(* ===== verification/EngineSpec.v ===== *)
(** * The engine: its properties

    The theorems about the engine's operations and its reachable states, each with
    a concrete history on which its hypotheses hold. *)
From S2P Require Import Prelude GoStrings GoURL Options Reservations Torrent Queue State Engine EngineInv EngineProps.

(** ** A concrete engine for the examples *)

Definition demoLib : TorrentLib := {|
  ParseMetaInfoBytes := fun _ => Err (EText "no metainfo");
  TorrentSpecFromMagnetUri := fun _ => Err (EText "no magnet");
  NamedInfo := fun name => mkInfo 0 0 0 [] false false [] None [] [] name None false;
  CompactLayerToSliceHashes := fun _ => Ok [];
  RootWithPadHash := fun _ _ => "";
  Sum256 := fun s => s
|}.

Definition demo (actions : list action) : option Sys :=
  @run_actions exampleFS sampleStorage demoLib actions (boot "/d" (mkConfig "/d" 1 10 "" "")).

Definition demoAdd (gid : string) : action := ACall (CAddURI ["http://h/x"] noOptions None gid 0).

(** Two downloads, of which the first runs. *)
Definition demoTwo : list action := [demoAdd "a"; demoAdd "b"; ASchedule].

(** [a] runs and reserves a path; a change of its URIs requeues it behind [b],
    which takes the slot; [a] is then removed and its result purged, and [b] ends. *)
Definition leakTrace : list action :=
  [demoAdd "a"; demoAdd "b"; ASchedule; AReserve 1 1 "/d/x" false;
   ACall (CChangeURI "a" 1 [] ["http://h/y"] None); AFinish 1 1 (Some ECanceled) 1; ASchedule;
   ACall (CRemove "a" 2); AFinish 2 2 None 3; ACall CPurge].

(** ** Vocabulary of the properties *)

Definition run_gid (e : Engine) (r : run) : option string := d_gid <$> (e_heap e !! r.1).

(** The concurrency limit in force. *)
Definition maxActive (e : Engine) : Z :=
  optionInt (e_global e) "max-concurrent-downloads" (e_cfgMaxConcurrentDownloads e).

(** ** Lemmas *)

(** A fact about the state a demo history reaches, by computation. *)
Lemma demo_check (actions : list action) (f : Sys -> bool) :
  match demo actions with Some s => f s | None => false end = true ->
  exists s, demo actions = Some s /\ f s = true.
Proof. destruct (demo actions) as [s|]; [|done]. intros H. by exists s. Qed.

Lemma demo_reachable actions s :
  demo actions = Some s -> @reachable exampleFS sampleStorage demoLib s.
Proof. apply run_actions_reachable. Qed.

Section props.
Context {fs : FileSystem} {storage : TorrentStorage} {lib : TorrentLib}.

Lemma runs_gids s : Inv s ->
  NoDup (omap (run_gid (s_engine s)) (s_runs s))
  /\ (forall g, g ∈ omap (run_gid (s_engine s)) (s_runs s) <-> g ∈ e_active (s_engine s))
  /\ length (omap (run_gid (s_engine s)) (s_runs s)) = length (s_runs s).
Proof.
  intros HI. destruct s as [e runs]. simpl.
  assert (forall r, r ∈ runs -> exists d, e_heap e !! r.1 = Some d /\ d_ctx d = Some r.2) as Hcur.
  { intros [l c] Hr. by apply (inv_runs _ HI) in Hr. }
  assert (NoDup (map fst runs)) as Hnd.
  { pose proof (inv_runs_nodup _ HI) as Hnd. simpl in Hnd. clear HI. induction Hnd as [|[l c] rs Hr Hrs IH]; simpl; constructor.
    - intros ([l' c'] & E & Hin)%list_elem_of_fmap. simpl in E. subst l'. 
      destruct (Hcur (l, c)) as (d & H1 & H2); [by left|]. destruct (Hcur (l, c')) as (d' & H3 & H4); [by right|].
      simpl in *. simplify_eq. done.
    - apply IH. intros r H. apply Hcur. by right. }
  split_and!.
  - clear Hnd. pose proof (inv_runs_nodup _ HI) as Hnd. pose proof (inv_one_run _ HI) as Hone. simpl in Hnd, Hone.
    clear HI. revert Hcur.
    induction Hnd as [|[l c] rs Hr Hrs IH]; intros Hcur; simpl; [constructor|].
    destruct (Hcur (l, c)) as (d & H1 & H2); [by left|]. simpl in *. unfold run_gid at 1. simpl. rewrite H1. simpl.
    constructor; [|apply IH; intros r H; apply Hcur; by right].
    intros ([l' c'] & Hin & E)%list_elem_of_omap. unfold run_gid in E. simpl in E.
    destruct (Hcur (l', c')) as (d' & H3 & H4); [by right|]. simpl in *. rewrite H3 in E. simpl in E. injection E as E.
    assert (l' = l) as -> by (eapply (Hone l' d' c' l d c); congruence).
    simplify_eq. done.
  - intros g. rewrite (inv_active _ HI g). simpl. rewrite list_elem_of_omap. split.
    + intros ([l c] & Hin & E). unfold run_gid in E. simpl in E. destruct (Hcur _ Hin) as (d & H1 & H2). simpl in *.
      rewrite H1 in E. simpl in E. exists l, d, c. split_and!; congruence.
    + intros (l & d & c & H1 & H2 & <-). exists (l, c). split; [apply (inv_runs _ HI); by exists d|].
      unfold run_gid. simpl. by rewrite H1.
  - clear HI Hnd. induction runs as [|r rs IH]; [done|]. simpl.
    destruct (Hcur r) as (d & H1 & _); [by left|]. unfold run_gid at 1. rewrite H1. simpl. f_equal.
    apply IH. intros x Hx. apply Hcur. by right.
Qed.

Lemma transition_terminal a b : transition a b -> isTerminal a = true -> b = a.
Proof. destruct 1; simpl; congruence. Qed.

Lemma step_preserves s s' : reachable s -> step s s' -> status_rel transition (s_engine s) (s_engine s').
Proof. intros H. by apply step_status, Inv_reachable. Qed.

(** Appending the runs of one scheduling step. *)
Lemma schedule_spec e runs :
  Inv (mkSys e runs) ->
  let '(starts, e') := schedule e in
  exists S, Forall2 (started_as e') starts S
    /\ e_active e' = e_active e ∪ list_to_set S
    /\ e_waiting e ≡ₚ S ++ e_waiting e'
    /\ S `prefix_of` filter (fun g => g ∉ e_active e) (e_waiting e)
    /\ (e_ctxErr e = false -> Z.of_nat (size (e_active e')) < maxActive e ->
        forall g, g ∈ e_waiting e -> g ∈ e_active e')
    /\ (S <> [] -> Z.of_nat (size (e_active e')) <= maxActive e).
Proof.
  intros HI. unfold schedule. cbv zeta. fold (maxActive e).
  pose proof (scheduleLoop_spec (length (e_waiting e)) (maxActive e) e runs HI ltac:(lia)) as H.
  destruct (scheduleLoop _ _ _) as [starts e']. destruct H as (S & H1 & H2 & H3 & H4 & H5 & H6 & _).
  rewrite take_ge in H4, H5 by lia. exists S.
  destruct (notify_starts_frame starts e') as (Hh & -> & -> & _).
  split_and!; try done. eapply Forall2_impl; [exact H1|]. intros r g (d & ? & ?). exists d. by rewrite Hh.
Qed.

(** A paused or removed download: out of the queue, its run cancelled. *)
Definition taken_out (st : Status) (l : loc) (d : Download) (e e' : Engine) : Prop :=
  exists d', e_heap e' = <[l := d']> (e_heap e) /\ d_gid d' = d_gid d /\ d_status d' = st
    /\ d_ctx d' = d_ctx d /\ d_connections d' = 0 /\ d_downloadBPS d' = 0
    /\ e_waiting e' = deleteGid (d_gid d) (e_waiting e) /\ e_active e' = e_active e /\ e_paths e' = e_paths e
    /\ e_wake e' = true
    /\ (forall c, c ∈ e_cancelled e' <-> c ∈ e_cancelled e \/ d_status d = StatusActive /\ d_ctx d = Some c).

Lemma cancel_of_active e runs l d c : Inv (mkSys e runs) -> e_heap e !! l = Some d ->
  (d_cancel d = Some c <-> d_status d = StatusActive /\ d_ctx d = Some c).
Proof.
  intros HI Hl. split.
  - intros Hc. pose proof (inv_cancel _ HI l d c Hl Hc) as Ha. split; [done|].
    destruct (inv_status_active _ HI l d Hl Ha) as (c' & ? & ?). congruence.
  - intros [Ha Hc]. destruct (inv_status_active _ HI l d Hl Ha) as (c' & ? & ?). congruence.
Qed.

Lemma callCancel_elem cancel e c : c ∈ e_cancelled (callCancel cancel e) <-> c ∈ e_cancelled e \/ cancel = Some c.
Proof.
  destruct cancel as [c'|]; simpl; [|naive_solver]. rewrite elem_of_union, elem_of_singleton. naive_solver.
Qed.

[AIM OF THE TASK]
Where a line of the records includes "concrete", copy it.

[WRITTEN SOLUTION]
    a concrete history on which its hypotheses hold. *)
(** ** A concrete engine for the examples *)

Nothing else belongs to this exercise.